So we come to the archaeologist heroes. In two books (though it sometimes feels as if there were many more of them) the heroine forms an attachment to a charming young man who turns out to be a very bad person, indeed.

In They Came to Baghdad, he is seen as "Lucifer", the beautiful fallen angel, the man who wants to create world-wide chaos in order to take over eventually. Or something like that. This is one of those books whose parts are considerably better than the whole. The heroine, Victoria Jones, who is rather feisty one has to admit, is rescued from the emotional morass by an archaeologist. She ends the adventure by re-joining the dig and intending to work there, having become quite interested in the subject as well as in the man who explains it all to her.


The other novel in which the heroine, also quite an admirable young lady, is saved from her infatuation with a charming rotter, in this case a serial killer, by a young archaeologist whose expedition she will be accompanying as an assistant, largely though Poirot's intervention is Death in the Clouds, illustrated here.

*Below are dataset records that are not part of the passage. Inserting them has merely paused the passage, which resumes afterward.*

(* ===== verification/Ast.v ===== *)
(** * Ast: the syntax tree of a query ([graphforge-ast/src/ast.rs]).

    Every struct and enum of the source is a record or an inductive type of the same name.
    Only [Expr] is recursive: the types it is made of take the type of their
    subexpressions as a parameter, and [Expr] is the fixed point (the [Box]es of the
    source).  A [HashMap] built by the parser is the list of its entries in insertion
    order.  The tags of an enum live in a module of its name, so that [Tok::None] is
    [Tok.None]. *)

From stdpp Require Import base list.
From Stdlib Require Import ZArith.
From S2P Require Import Prelude Text.

(** [graphforge_core::Span]: byte offsets into the query text. *)
Record Span := mkSpan { sp_start : Z; sp_end : Z }.

#[global] Instance Span_eq_dec : EqDecision Span.
Proof. solve_decision. Defined.

Inductive DialectVersion := OpenCypher9.

(** Sort direction, edge direction, operators. *)
Module SortOrder.
Inductive SortOrder := Ascending | Descending.
End SortOrder.

Module Direction.
Inductive Direction := Out | In | Undirected.
End Direction.

Module BinaryOpKind.
Inductive BinaryOpKind :=
| Eq | Neq | Lt | Lte | Gt | Gte
| And | Or | Xor
| Add | Sub | Mul | Div | Mod | Pow
| Concat.
End BinaryOpKind.

Module UnaryOpKind.
Inductive UnaryOpKind := Not | Neg.
End UnaryOpKind.

Module QuantifierKind.
Inductive QuantifierKind := All | Any | None | Single.
End QuantifierKind.

Module StringOpKind.
Inductive StringOpKind := StartsWith | EndsWith | Contains.
End StringOpKind.

(** ** Leaves *)

(** An [f64] is its bit pattern. *)
Module Literal.
Inductive Literal :=
| Int (n : Z) (span : Span)
| Float (bits : Z) (span : Span)
| Str (s : str) (span : Span)
| Bool (b : bool) (span : Span)
| Null (span : Span).

Definition literal_span (l : Literal) : Span :=
  match l with
  | Int _ s | Float _ s | Str _ s | Bool _ s | Null s => s
  end.
End Literal.

Record VarRef := mkVarRef { vr_name : str; vr_span : Span }.

Record ParamRef := mkParamRef { pr_name : str; pr_span : Span }.

Record LabelPredicate := mkLabelPredicate {
  lp_var : str;
  lp_labels : list str;
  lp_span : Span }.

(** ** Types with subexpressions *)

Section over_expressions.
Context {E : Type}.

Record PropertyAccess := mkPropertyAccess { pa_object : E; pa_key : str; pa_span : Span }.

Record BinaryOp := mkBinaryOp {
  bo_op : BinaryOpKind.BinaryOpKind;
  bo_left : E;
  bo_right : E;
  bo_span : Span }.

Record UnaryOp := mkUnaryOp {
  uo_op : UnaryOpKind.UnaryOpKind;
  uo_expr : E;
  uo_span : Span }.

Record FunctionCall := mkFunctionCall {
  fc_name : list str;
  fc_distinct : bool;
  fc_star : bool;
  fc_args : list E;
  fc_span : Span }.

Record ListLiteral := mkListLiteral { ll_elements : list E; ll_span : Span }.

Record MapLiteral := mkMapLiteral {
  ml_entries : list (str * E);
  ml_key_spans : list (str * Span);
  ml_span : Span }.

Record WhenClause := mkWhenClause { wn_condition : E; wn_result : E; wn_span : Span }.

Record CaseExpr := mkCaseExpr {
  ce_subject : option E;
  ce_when_clauses : list WhenClause;
  ce_else_expr : option E;
  ce_span : Span }.

Record ListComprehension := mkListComprehension {
  lc_var : str;
  lc_list : E;
  lc_filter : option E;
  lc_projection : option E;
  lc_span : Span }.

Record Quantifier := mkQuantifier {
  qf_kind : QuantifierKind.QuantifierKind;
  qf_var : str;
  qf_list : E;
  qf_predicate : E;
  qf_span : Span }.

(** Path patterns. *)
Record NodePattern := mkNodePattern {
  np_var : option str;
  np_labels : list str;
  np_properties : option E;
  np_span : Span }.

Record RelPattern := mkRelPattern {
  rp_var : option str;
  rp_types : list str;
  rp_direction : Direction.Direction;
  rp_min_hops : option Z;
  rp_max_hops : option Z;
  rp_properties : option E;
  rp_span : Span }.

Inductive PathElement :=
| Node (n : NodePattern)
| Rel (r : RelPattern).

Record PathPattern := mkPathPattern {
  pp_var : option str;
  pp_elements : list PathElement;
  pp_span : Span }.

Record PatternComprehension := mkPatternComprehension {
  pc_var : option str;
  pc_pattern : PathPattern;
  pc_filter : option E;
  pc_projection : E;
  pc_span : Span }.

Record PatternPredicate := mkPatternPredicate {
  ppr_pattern : PathPattern;
  ppr_span : Span }.

(** Clauses. *)
Record WhereClause := mkWhereClause { wh_predicate : E; wh_span : Span }.

Record MatchClause := mkMatchClause {
  mc_patterns : list PathPattern;
  mc_where_clause : option WhereClause;
  mc_span : Span }.

Record ReturnItem := mkReturnItem {
  ri_expr : E;
  ri_alias : option str;
  ri_display : option str;
  ri_span : Span }.

Record SortItem := mkSortItem {
  si_expr : E;
  si_order : SortOrder.SortOrder;
  si_span : Span }.

Record OrderByClause := mkOrderByClause { ob_items : list SortItem; ob_span : Span }.

Record WithClause := mkWithClause {
  wi_distinct : bool;
  wi_items : list ReturnItem;
  wi_order_by : option OrderByClause;
  wi_skip : option E;
  wi_limit : option E;
  wi_where_clause : option WhereClause;
  wi_span : Span }.

Record ReturnClause := mkReturnClause {
  rc_distinct : bool;
  rc_items : list ReturnItem;
  rc_order_by : option OrderByClause;
  rc_skip : option E;
  rc_limit : option E;
  rc_span : Span }.

Record CreateClause := mkCreateClause { cc_patterns : list PathPattern; cc_span : Span }.

Inductive SetItem :=
| SetProperty (target : PropertyAccess) (value : E) (span : Span)
| SetPropertyMerge (var : str) (map : E) (span : Span)
| SetPropertyReplace (var : str) (map : E) (span : Span)
| SetLabel (var : str) (labels : list str) (span : Span).

Record MergeClause := mkMergeClause {
  mg_pattern : PathPattern;
  mg_on_create : list SetItem;
  mg_on_match : list SetItem;
  mg_span : Span }.

Record SetClause := mkSetClause { st_items : list SetItem; st_span : Span }.

Inductive RemoveItem :=
| RemoveProperty (target : PropertyAccess) (span : Span)
| RemoveLabel (var : str) (labels : list str) (span : Span).

Record RemoveClause := mkRemoveClause { rm_items : list RemoveItem; rm_span : Span }.

Record DeleteClause := mkDeleteClause {
  dl_detach : bool;
  dl_exprs : list E;
  dl_span : Span }.

Record UnwindClause := mkUnwindClause {
  uw_expr : E;
  uw_alias : str;
  uw_span : Span }.

Record CallClause := mkCallClause {
  cl_procedure : list str;
  cl_args : list E;
  cl_args_explicit : bool;
  cl_yield_items : list ReturnItem;
  cl_span : Span }.

End over_expressions.
Arguments PropertyAccess : clear implicits.
Arguments BinaryOp : clear implicits.
Arguments UnaryOp : clear implicits.
Arguments FunctionCall : clear implicits.
Arguments ListLiteral : clear implicits.
Arguments MapLiteral : clear implicits.
Arguments WhenClause : clear implicits.
Arguments CaseExpr : clear implicits.
Arguments ListComprehension : clear implicits.
Arguments Quantifier : clear implicits.
Arguments NodePattern : clear implicits.
Arguments RelPattern : clear implicits.
Arguments PathElement : clear implicits.
Arguments PathPattern : clear implicits.
Arguments PatternComprehension : clear implicits.
Arguments PatternPredicate : clear implicits.
Arguments WhereClause : clear implicits.
Arguments MatchClause : clear implicits.
Arguments ReturnItem : clear implicits.
Arguments SortItem : clear implicits.
Arguments OrderByClause : clear implicits.
Arguments WithClause : clear implicits.
Arguments ReturnClause : clear implicits.
Arguments CreateClause : clear implicits.
Arguments SetItem : clear implicits.
Arguments MergeClause : clear implicits.
Arguments SetClause : clear implicits.
Arguments RemoveItem : clear implicits.
Arguments RemoveClause : clear implicits.
Arguments DeleteClause : clear implicits.
Arguments UnwindClause : clear implicits.
Arguments CallClause : clear implicits.

Record UnionClause := mkUnionClause { un_all : bool; un_span : Span }.

Module AstClause.
Inductive AstClause (E : Type) :=
| Match (c : MatchClause E)
| OptionalMatch (c : MatchClause E)
| Where (c : WhereClause E)
| With (c : WithClause E)
| Return (c : ReturnClause E)
| Create (c : CreateClause E)
| Merge (c : MergeClause E)
| Set_ (c : SetClause E)
| Remove (c : RemoveClause E)
| Delete (c : DeleteClause E)
| Unwind (c : UnwindClause E)
| Call (c : CallClause E)
| Union (c : UnionClause).
Arguments Match {E} c.
Arguments OptionalMatch {E} c.
Arguments Where {E} c.
Arguments With {E} c.
Arguments Return {E} c.
Arguments Create {E} c.
Arguments Merge {E} c.
Arguments Set_ {E} c.
Arguments Remove {E} c.
Arguments Delete {E} c.
Arguments Unwind {E} c.
Arguments Call {E} c.
Arguments Union {E} c.

(** [AstClause::span] *)
Definition clause_span {E} (c : AstClause E) : Span :=
  match c with
  | Match c | OptionalMatch c => mc_span c
  | Where c => wh_span c
  | With c => wi_span c
  | Return c => rc_span c
  | Create c => cc_span c
  | Merge c => mg_span c
  | Set_ c => st_span c
  | Remove c => rm_span c
  | Delete c => dl_span c
  | Unwind c => uw_span c
  | Call c => cl_span c
  | Union c => un_span c
  end.
End AstClause.

Record AstQuery (E : Type) := mkAstQuery {
  aq_dialect : DialectVersion;
  aq_clauses : list (AstClause.AstClause E);
  aq_span : Span }.
Arguments mkAstQuery {E}.
Arguments aq_dialect {E}.
Arguments aq_clauses {E}.
Arguments aq_span {E}.

Definition is_mutation {E} (c : AstClause.AstClause E) : bool :=
  match c with
  | AstClause.Create _ | AstClause.Merge _ | AstClause.Set_ _ | AstClause.Remove _
  | AstClause.Delete _ => true
  | _ => false
  end.

(** [AstQuery::has_mutation_clauses] *)
Definition has_mutation_clauses {E} (q : AstQuery E) : bool :=
  existsb is_mutation (aq_clauses q).

Inductive ExistentialSubqueryBody (E : Type) :=
| Simple (pattern : PathPattern E) (filter : option E)
| Full (query : AstQuery E).
Arguments Simple {E} pattern filter.
Arguments Full {E} query.

Record ExistentialSubquery (E : Type) := mkExistentialSubquery {
  es_body : ExistentialSubqueryBody E;
  es_span : Span }.
Arguments mkExistentialSubquery {E}.
Arguments es_body {E}.
Arguments es_span {E}.

(** ** Expressions *)

Module Expr.
Inductive Expr :=
| Literal (l : Literal.Literal)
| Var (v : VarRef)
| Property (p : PropertyAccess Expr)
| BinaryOp (b : BinaryOp Expr)
| UnaryOp (u : UnaryOp Expr)
| FunctionCall (f : FunctionCall Expr)
| List (l : ListLiteral Expr)
| Map (m : MapLiteral Expr)
| Param (p : ParamRef)
| Case (c : CaseExpr Expr)
| ListComprehension (lc : ListComprehension Expr)
| Quantifier (q : Quantifier Expr)
| PatternComprehension (pc : PatternComprehension Expr)
| PatternPredicate (pp : PatternPredicate Expr)
| ExistentialSubquery (es : ExistentialSubquery Expr)
| LabelPredicate (lp : LabelPredicate)
| IsNull (expr : Expr) (negated : bool) (span : Span)
| InList (expr list : Expr) (negated : bool) (span : Span)
| StringOp (expr : Expr) (op : StringOpKind.StringOpKind) (pattern : Expr) (span : Span)
| RegexMatch (expr pattern : Expr) (span : Span)
| Parenthesized (inner : Expr) (span : Span).
End Expr.
Abbreviation Expr := Expr.Expr.

(** [Expr::span] *)
Definition expr_span (e : Expr) : Span :=
  match e with
  | Expr.Literal l => Literal.literal_span l
  | Expr.Var v => vr_span v
  | Expr.Property p => pa_span p
  | Expr.BinaryOp b => bo_span b
  | Expr.UnaryOp u => uo_span u
  | Expr.FunctionCall f => fc_span f
  | Expr.List l => ll_span l
  | Expr.Map m => ml_span m
  | Expr.Param p => pr_span p
  | Expr.Case c => ce_span c
  | Expr.ListComprehension lc => lc_span lc
  | Expr.Quantifier q => qf_span q
  | Expr.PatternComprehension pc => pc_span pc
  | Expr.PatternPredicate pp => ppr_span pp
  | Expr.ExistentialSubquery es => es_span es
  | Expr.LabelPredicate lp => lp_span lp
  | Expr.IsNull _ _ span
  | Expr.InList _ _ _ span
  | Expr.StringOp _ _ _ span
  | Expr.RegexMatch _ _ span
  | Expr.Parenthesized _ span => span
  end.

Poor Archie Christie, clearly the man on whom those charming villains are based, was really no worse and no less sensitive than many men of his class and generation. He was certainly not a criminal. But he paid heavily for his misdemeanours in his wife's novels.

6 comments:

  1. Yes, Helen, I've often thought that handsome young male charmers accounted for a good number of Christie's murderers because of Archie's mischief during their marriage. Just to strike a blow on the side of charming rotters (which I could not be if I tried!) let's add another fake archaeologist: Mr. Richetti from Death on the Nile, whose telegrams about fruits and vegetables mask some sort of nefarious deeds that I believe belong in a Christie thriller!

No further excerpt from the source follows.